Now contemplate how this process, while natural and essential to healthy human development, becomes a limiting one.
If a person, for example, grew up being the strong one, the one in charge, the one who took care of others in the family, the one who stood up to adults, then at some point this sense of self as strong made being strong a requirement- this person needed to be strong to be themselves. Feelings of weakness or vulnerability were not welcome or allowed. Such a person becomes more solidly strong and powerful as they grow older. Many CEOs and leaders share this personality style. Such a person’s style as a lawyer would be to fight to win, to relish a challenge or a good argument, to have no trouble raising their voice or showing anger but to resist showing weakness. Such a person might say things like “my way or the highway”, have a worldview that “it’s a jungle out there” or hate “wishy washy”.
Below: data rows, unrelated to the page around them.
(** The tag of [gdemo_msg] in a context that is given [gdemo_key2] after a
    first message under [demo_key]. *)
Definition gdemo_rekey : option (list Z) :=
  fst <$> (let! ctx := gdemo_begin false in
           let! '(_, _, (ctx, _)) := aes_128_gcm_stream_update 10 ctx 64 (repeat 0 48) 48 512 gdemo_msg in
           let! '(_, _, ctx) := gdemo_final ctx in
           let! '(_, ctx) := aes_128_gcm_einit ctx (Some gdemo_key2) 16 (Some gdemo_iv) 12 in
           let! '(_, _, (ctx, _)) := aes_128_gcm_stream_update 10 ctx 64 (repeat 0 48) 48 512 gdemo_msg in
           let! '(_, _, ctx) := gdemo_final ctx in
           ret (g_tag ctx)) (gdemo_state 0).

(** Giving a context another key changes the cipher but not the hash key:
    the ciphertext is right and the tag is wrong, because the table made for
    the first key is kept. *)
Theorem gcm_rekey_wrong_tag : exists tag, gdemo_rekey = Some tag /\
  tag <> gcm_tag toy_cipher toy_mul gdemo_key2 gdemo_iv [] (gcm_ciphertext toy_cipher gdemo_key2 gdemo_iv gdemo_msg) /\
  tag = gctr toy_cipher gdemo_key2 (gcm_j0 gdemo_iv)
          (ghash_from toy_mul (toy_cipher demo_key (repeat 0 16)) (repeat 0 16)
             (gcm_ciphertext toy_cipher gdemo_key2 gdemo_iv gdemo_msg ++ gcm_lengths [] gdemo_msg)).
Proof. eexists. split; [vm_compute; reflexivity|]. split; by vm_compute. Qed.

(** Decryption of the encryption of [gdemo_msg], in place or not. *)
Definition gdemo_decrypt (inplace : bool) : option Z :=
  let ct := gcm_ciphertext toy_cipher demo_key gdemo_iv gdemo_msg in
  fst <$> (let! ctx := gdemo_begin true in
           let! '(_, _, (ctx, _)) := aes_128_gcm_stream_update 10 ctx 64 (ct ++ repeat 0 16) 48 (if inplace then 64 else 512) ct in
           let! ctx := set_octets ctx AEAD_TAG (gcm_tag toy_cipher toy_mul demo_key gdemo_iv [] ct) in
           let! '(r, _, _) := gdemo_final ctx in ret r) (gdemo_state 0).

(** Decrypting in place rejects authentic messages: with aligned buffers
    the hash is taken over the input after the routine has overwritten it with
    plaintext. *)
Theorem gcm_in_place_decrypt_rejects : gdemo_decrypt false = Some 1 /\ gdemo_decrypt true = Some 0.
Proof. split; by vm_compute. Qed.

(** A context with additional data is duplicated; both are completed. *)
Definition gdemo_dup : option (Z * aes_128_gcm_context) :=
  fst <$> (let! ctx := gdemo_begin false in
           let! '(_, _, (ctx, _)) := aes_128_gcm_stream_update 10 ctx 64 (repeat 0 32) 32 512 [1; 2; 3] in
           let! ctx2 := aes_128_gcm_dupctx ctx in
           let! '(_, _, ctx) := gdemo_final ctx in
           let! '(r, _, ctx2) := gdemo_final ctx2 in ret (r, ctx2)) (gdemo_state 0).

(** Additional data as a parameter, before or after the IV. *)
Definition gdemo_aad (late : bool) : option (list Z) :=
  fst <$> (let! ctx := aes_128_gcm_newctx false false 64 8192 in
           let! '(_, ctx) := aes_128_gcm_einit ctx (Some demo_key) 16 None 0 in
           let! ctx := (if late then ret ctx else set_octets ctx AEAD_TLS1_AAD (seqZ 0 20)) in
           let! '(_, ctx) := gcm_begin false ctx gdemo_iv in
           let! ctx := (if late then set_octets ctx AEAD_TLS1_AAD (seqZ 0 20) else ret ctx) in
           let! '(_, _, (ctx, _)) := aes_128_gcm_stream_update 10 ctx 64 (repeat 0 48) 48 512 gdemo_msg in
           let! '(_, _, ctx) := gdemo_final ctx in ret (g_tag ctx)) (gdemo_state 0).

(** A duplicate shares the additional data of its original, so completing
    both frees it twice; and additional data that is set after the IV is
    counted in the tag but not hashed, although before the IV it is. *)
Theorem gcm_aad_ownership : gdemo_dup = None /\
  (let tag := gcm_tag toy_cipher toy_mul demo_key gdemo_iv (seqZ 0 20) (gcm_ciphertext toy_cipher demo_key gdemo_iv gdemo_msg) in
   gdemo_aad false = Some tag /\ gdemo_aad true <> Some tag /\ gdemo_aad true <> None).
Proof. split_and!; by vm_compute. Qed.

(** ** Witnesses *)




Lemma gdemo_room : pool_room (gs_env (gdemo_state 3)).
Proof. intros code e' Hl. by vm_compute in Hl. Qed.


(** The message that carries the encryption of [gdemo_msg]. *)
Definition gdemo_plain : gcm_message := GcmMessage gdemo_iv [1; 2; 3] AadUpdate [UpdateCall 64 (repeat 0 64) 512 gdemo_msg] [].
Definition gdemo_sealed : gcm_message :=
  let ct := gcm_ciphertext toy_cipher demo_key gdemo_iv gdemo_msg in
  GcmMessage gdemo_iv [1; 2; 3] AadUpdate
    [UpdateCall 64 (repeat 0 64) 512 (take 5 ct); UpdateCall 64 (repeat 0 64) 512 (drop 5 ct)]
    (gcm_tag toy_cipher toy_mul demo_key gdemo_iv [1; 2; 3] ct).

Lemma gdemo_sealed_ok : Forall (message_ok 6 true 3) [gdemo_sealed].
Proof.
  rewrite Forall_singleton. split; [done|cbn; lia| | |done|by vm_compute|by vm_compute].
  - cbn [gm_calls gdemo_sealed calls_ok u_in]. split_and!; [..|done]; (split; [split; by vm_compute|]); left; left; by vm_compute.
  - unfold gdemo_sealed. cbn [gm_calls]. rewrite !Forall_cons, Forall_nil. unfold fuel_for. split_and!; [..|done]; vm_compute; lia.
Qed.

Lemma gdemo_carries : Forall2 (carries (V := toy_env) demo_key) [gdemo_plain] [gdemo_sealed].
Proof. repeat constructor. Qed.

Lemma gcm_roundtrip_ex : wp (gcm_session 6 true false 64 8192 demo_key (repeat 0 32) 16 [gdemo_sealed])
  (fun rs _ => Forall2 (fun m r => r = (1, gm_data m, snd r)) [gdemo_plain] rs) (gdemo_state 3).
Proof.
  apply (gcm_roundtrip 6 false 64 8192 demo_key (repeat 0 32) 16 [gdemo_plain] [gdemo_sealed] (gdemo_state 3));
    [done|done|done|apply gdemo_room|cbn; lia|lia|cbn; lia|apply gdemo_sealed_ok|apply gdemo_carries].
Defined.

(** The context and the state after the key was set. *)
Definition gdemo_ready : aes_128_gcm_context * gstate toy_env :=
  match (let! ctx := aes_128_gcm_newctx false false 64 8192 in
         aes_128_gcm_einit ctx (Some demo_key) 16 None 0) (gdemo_state 3) with
  | Some ((_, ctx), s) => (ctx, s)
  | None => (GcmCtx [] [] [] [] [] [] [] 0 0 0 0 0 0 0 0 0 0 false false false false false false false, gdemo_state 3)
  end.

Lemma gdemo_ready_ok : gready demo_key false None (fst gdemo_ready) (snd gdemo_ready).
Proof.
  split; try by vm_compute. left. by split_and!; vm_compute.
Qed.

Lemma gcm_short_message_lost_ex : wp (let! '(_, ctx) := gcm_begin false (fst gdemo_ready) gdemo_iv in
      let! '(_, outl1, (ctx, _)) := aes_128_gcm_stream_update 6 ctx 0 (repeat 0 32) 32 64 [5; 6; 7] in
      let! '(r, outl2, (_, ctx)) := aes_128_gcm_stream_final 6 ctx (repeat 0 32) 16 in
      ret (r, outl1 + outl2, g_tag ctx))
    (fun r _ => r = (1, 0, gcm_tag block_cipher gmul demo_key gdemo_iv [5; 6; 7] [])) (snd gdemo_ready).
Proof.
  apply (gcm_short_message_lost demo_key (fst gdemo_ready) gdemo_iv [5; 6; 7] 6 (repeat 0 32) 16 (snd gdemo_ready));
    [apply gdemo_ready_ok|done|cbn; lia|vm_compute; lia|cbn; lia|lia].
Defined.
Now is this all really necessary or true? Does this person never have weak or vulnerable feelings? Where did those feelings go?
Despite what the strong personality claims or declares, we can see how this person originally must have had the same feelings of weakness and vulnerability as any human being. We can see how the softer qualities have been disowned, but remain within and we can imagine how accessing these softer qualities would help this person reach a higher level of adult development. A tender and strong champion- what a truly powerful combination!
Do you see how this person is not his or her personality?
How the process of identifying with our personality becomes unnecessarily limiting and puts us in a box? How understanding that we have a much broader potential range of qualities than the ones we have identified with opens the door to our growth.
So to begin simply contemplate that you are not your personality, that you have rejected certain qualities that are still yours to develop, that you are in a box and you can get out of this box.
Homework- become a witness to your personality. Pay attention to your own habitual attitudes, beliefs, behaviours and characteristics . Then ask yourself “who is the one who is watching?” This is known as developing your Inner Observer. Enjoy!